Railway station in Thailand

Bua Yai Junction station (สถานีชุมทางบัวใหญ่, ; SRT code: วญ.) is a 1st class station and the main railway station in Nakhon Ratchasima province. The station is in the northern part of Nakhon Ratchasima Province. There are 10 daily trains serving this station. There are four to six special trains additionally at the New Year, Songkran, or other holidays. In the 2004 census, Bua Yai Junction Station served nearly 800,000 passengers.

==History==
Bua Yai Junction station was opened for service as Bua Yai Station on 1 May 1931 (then called Khorat Station). Initially, it was served by mixed train from Nakhon Ratchasima.
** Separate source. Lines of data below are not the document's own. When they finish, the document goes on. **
(** X1: a cache written at one reading of the clock is valid at another
    reading exactly while less than 24 hours lie between the two (the
    timestamp is written with [toString] and read back with [parseInt],
    which agree on integers below [10^21] in magnitude). *)
Theorem cache_valid_for_a_day :
  forall (JSON_stringify : JsVal -> string) (clock clock' : Clock)
         (data : JsVal) (localStorage : Storage),
    - 10 ^ 21 < Date_now clock < 10 ^ 21 ->
    isCacheValid clock'
      (setCachedData JSON_stringify clock data localStorage) = true
    <-> Date_now clock' - Date_now clock < CACHE_DURATION.
Proof.
  intros stringify clock clock' data localStorage Hb.
  destruct (stored_marks stringify clock data localStorage Hb)
    as (version & timestamp & Ev & Ep & Et & Es).
  rewrite isCacheValid_iff. split.
  - intros (version' & timestamp' & stamp & _ & _ & Et' & Es' & H).
    rewrite Et in Et'. injection Et' as <-.
    rewrite Es in Es'. now injection Es' as <-.
  - intros H. exists version, timestamp, (Date_now clock). auto.
Qed.

Lemma getCachedData_stored JSON_parse JSON_stringify clock data
    (localStorage : Storage) :
  JSON_parse (JSON_stringify data) = Ok data ->
  JSON_stringify data <> EmptyString ->
  getCachedData JSON_parse
    (setCachedData JSON_stringify clock data localStorage) = data.
Proof.
  intros Hp Hne. unfold getCachedData.
  destruct (setCachedData_lookups JSON_stringify clock data localStorage)
    as (-> & _ & _).
  destruct (String.eqb_spec (JSON_stringify data) EmptyString);
    [contradiction|]. now rewrite Hp.
Qed.

(** What [loadAllData] does to the storage, in all cases. *)
Lemma loadAllData_storage JSON_parse JSON_stringify updateDashboard_throws
    clock net (localStorage : Storage) :
  let run := loadAllData JSON_parse JSON_stringify updateDashboard_throws
                         clock net localStorage in
  fst run = localStorage
  \/ exists data,
       net = Response true (Ok data)
       /\ Js.nullish data = false
       /\ Js.truthy (Js.prop data "error") = false
       /\ List.In EvFetch (snd run)
       /\ fst run = setCachedData JSON_stringify clock data localStorage.
Proof.
  cbn zeta. unfold loadAllData.
  destruct (isCacheValid clock localStorage && Js.truthy _); [now left|].
  unfold fetchAndStore.
  destruct net as [|[] [data|e]]; try (now left).
  cbn [mbind result_bind].
  destruct (Js.getProp data "error") as [err|] eqn:Ee; [|now left].
  cbn [mbind result_bind].
  destruct (Js.truthy err) eqn:Et; [now left|].
  assert (Hn : Js.nullish data = false) by (destruct data; easy).
  rewrite (getProp_nonNullish _ _ Hn) in Ee. injection Ee as <-.
  right. exists data.
  destruct (updateDashboard_throws _); cbn; auto 10.
Qed.

(** X2: [loadAllData] writes the cache only after a response that is a
    success and carries no error: in every other execution the storage is
    left exactly as it was, and when it writes, it writes the response body
    under the current time and version. *)
Theorem storage_written_only_on_success :
  forall (JSON_parse : string -> result JsVal)
         (JSON_stringify : JsVal -> string)
         (updateDashboard_throws : JsVal -> bool)
         (clock : Clock) (net : FetchOutcome) (localStorage : Storage),
    let run := loadAllData JSON_parse JSON_stringify updateDashboard_throws
                           clock net localStorage in
    (fst run <> localStorage ->
     exists data,
       net = Response true (Ok data)
       /\ Js.truthy (Js.prop data "error") = false
       /\ fst run = setCachedData JSON_stringify clock data localStorage)
    /\ (fetchFailed net -> fst run = localStorage)
    /\ (~ List.In EvFetch (snd run) -> fst run = localStorage).
Proof.
  intros parse stringify throws clock net localStorage run.
  destruct (loadAllData_storage parse stringify throws clock net localStorage)
    as [E|(data & -> & Hn & He & Hf & E)]; fold run in E.
  - repeat split; intros; try assumption. contradiction.
  - fold run in Hf. repeat split.
    + intros _. now exists data.
    + cbn. rewrite (getProp_nonNullish _ _ Hn).
      intros (err & [= <-] & Ht). congruence.
    + intros H. contradiction.
Qed.

(** X3: after a load that fetched a response successfully, a second load
    less than 24 hours later issues no request, whatever the network would
    answer, leaves the storage as the first load left it, and renders the
    [dashboard_stats] of that response. *)
Theorem second_load_served_from_cache :
  forall (JSON_parse : string -> result JsVal)
         (JSON_stringify : JsVal -> string)
         (updateDashboard_throws : JsVal -> bool)
         (clock clock' : Clock) (net' : FetchOutcome) (data : JsVal)
         (localStorage : Storage),
    JSON_parse (JSON_stringify data) = Ok data ->
    JSON_stringify data <> EmptyString ->
    Js.truthy data = true ->
    Js.truthy (Js.prop data "error") = false ->
    isCacheValid clock localStorage
    && Js.truthy (getCachedData JSON_parse localStorage) = false ->
    - 10 ^ 21 < Date_now clock < 10 ^ 21 ->
    Date_now clock' - Date_now clock < CACHE_DURATION ->
    let stored :=
      fst (loadAllData JSON_parse JSON_stringify updateDashboard_throws
                       clock (Response true (Ok data)) localStorage) in
    stored = setCachedData JSON_stringify clock data localStorage
    /\ loadAllData JSON_parse JSON_stringify updateDashboard_throws
                   clock' net' stored
       = (stored, [EvConsole Log "Using cached data";
                   EvRender (Js.prop data "dashboard_stats")]).
Proof.
  intros parse stringify throws clock clock' net' data localStorage
         Hp Hne Ht He Hmiss Hb Hage stored.
  assert (Hn : Js.nullish data = false) by (destruct data; easy).
  assert (Es : stored = setCachedData stringify clock data localStorage).
  { subst stored. unfold loadAllData. rewrite Hmiss. unfold fetchAndStore.
    cbn [negb mbind result_bind]. rewrite (getProp_nonNullish _ _ Hn).
    cbn [mbind result_bind]. rewrite He.
    now destruct (throws _). }
  split; [exact Es|]. rewrite Es. unfold loadAllData.
  destruct (stored_marks stringify clock data localStorage Hb)
    as (version & timestamp & Ev & Ep & Et & Es').
  assert (Hvalid : isCacheValid clock'
                     (setCachedData stringify clock data localStorage) = true).
  { apply isCacheValid_iff.
    exists version, timestamp, (Date_now clock). auto. }
  rewrite Hvalid.
  rewrite (getCachedData_stored parse stringify clock data localStorage Hp Hne).
  now rewrite Ht.
Qed.

(** ** Clearing the cache and the page life cycle *)

Lemma clearCacheOnClose_lookups (localStorage : Storage) :
  clearCacheOnClose localStorage !! CACHE_KEY = None
  /\ clearCacheOnClose localStorage !! CACHE_TIMESTAMP_KEY = None
  /\ clearCacheOnClose localStorage !! CACHE_VERSION_KEY = None.
Proof.
  destruct cache_keys_distinct as (A & B & C). unfold clearCacheOnClose.
  repeat split.
  - rewrite !lookup_delete_ne by congruence. apply lookup_delete_eq.
  - rewrite lookup_delete_ne by congruence. apply lookup_delete_eq.
  - apply lookup_delete_eq.
Qed.

Lemma cleared_is_cold JSON_parse clock (localStorage : Storage) :
  isCacheValid clock (clearCacheOnClose localStorage) = false
  /\ getCachedData JSON_parse (clearCacheOnClose localStorage) = JNull.
Proof.
  destruct (clearCacheOnClose_lookups localStorage) as (Ek & Et & Ev).
  split.
  - unfold isCacheValid. now rewrite Ev.
  - unfold getCachedData. now rewrite Ek.
Qed.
The express stopped at this station for 10 minute watering and refueling pause after the introduction of Khon Kaen Express on 3 November 1939. Bua Yai Station became Bua Yai Junction on 19 August 1967, in conjunction with the opening of Kaeng Khoi–Bua Yai bypass route (Lam Narai Branch Line). This station was a drop-off point for Chaiyaphum Province (50 km from Bua Yai station) until the opening of Kaeng Khoi - Bua Yai route which changed the drop-off point for Chaiyaphum Province to Chatturat Station (40 km from Chatturat station). There are still intercity bus services from Bua Yai to Chaiyaphum as the bus terminal is just 500 meters from Bua Yai Junction. However, the traffic between Bua Yai to Nakhon Ratchasima main depends upon railway services because there is no bus service between Bua Yai and Nakhon Ratchasima.

The station was rebuilt in 2019 as part of the double tracking project between Thanon Chira Junction and Khon Kaen.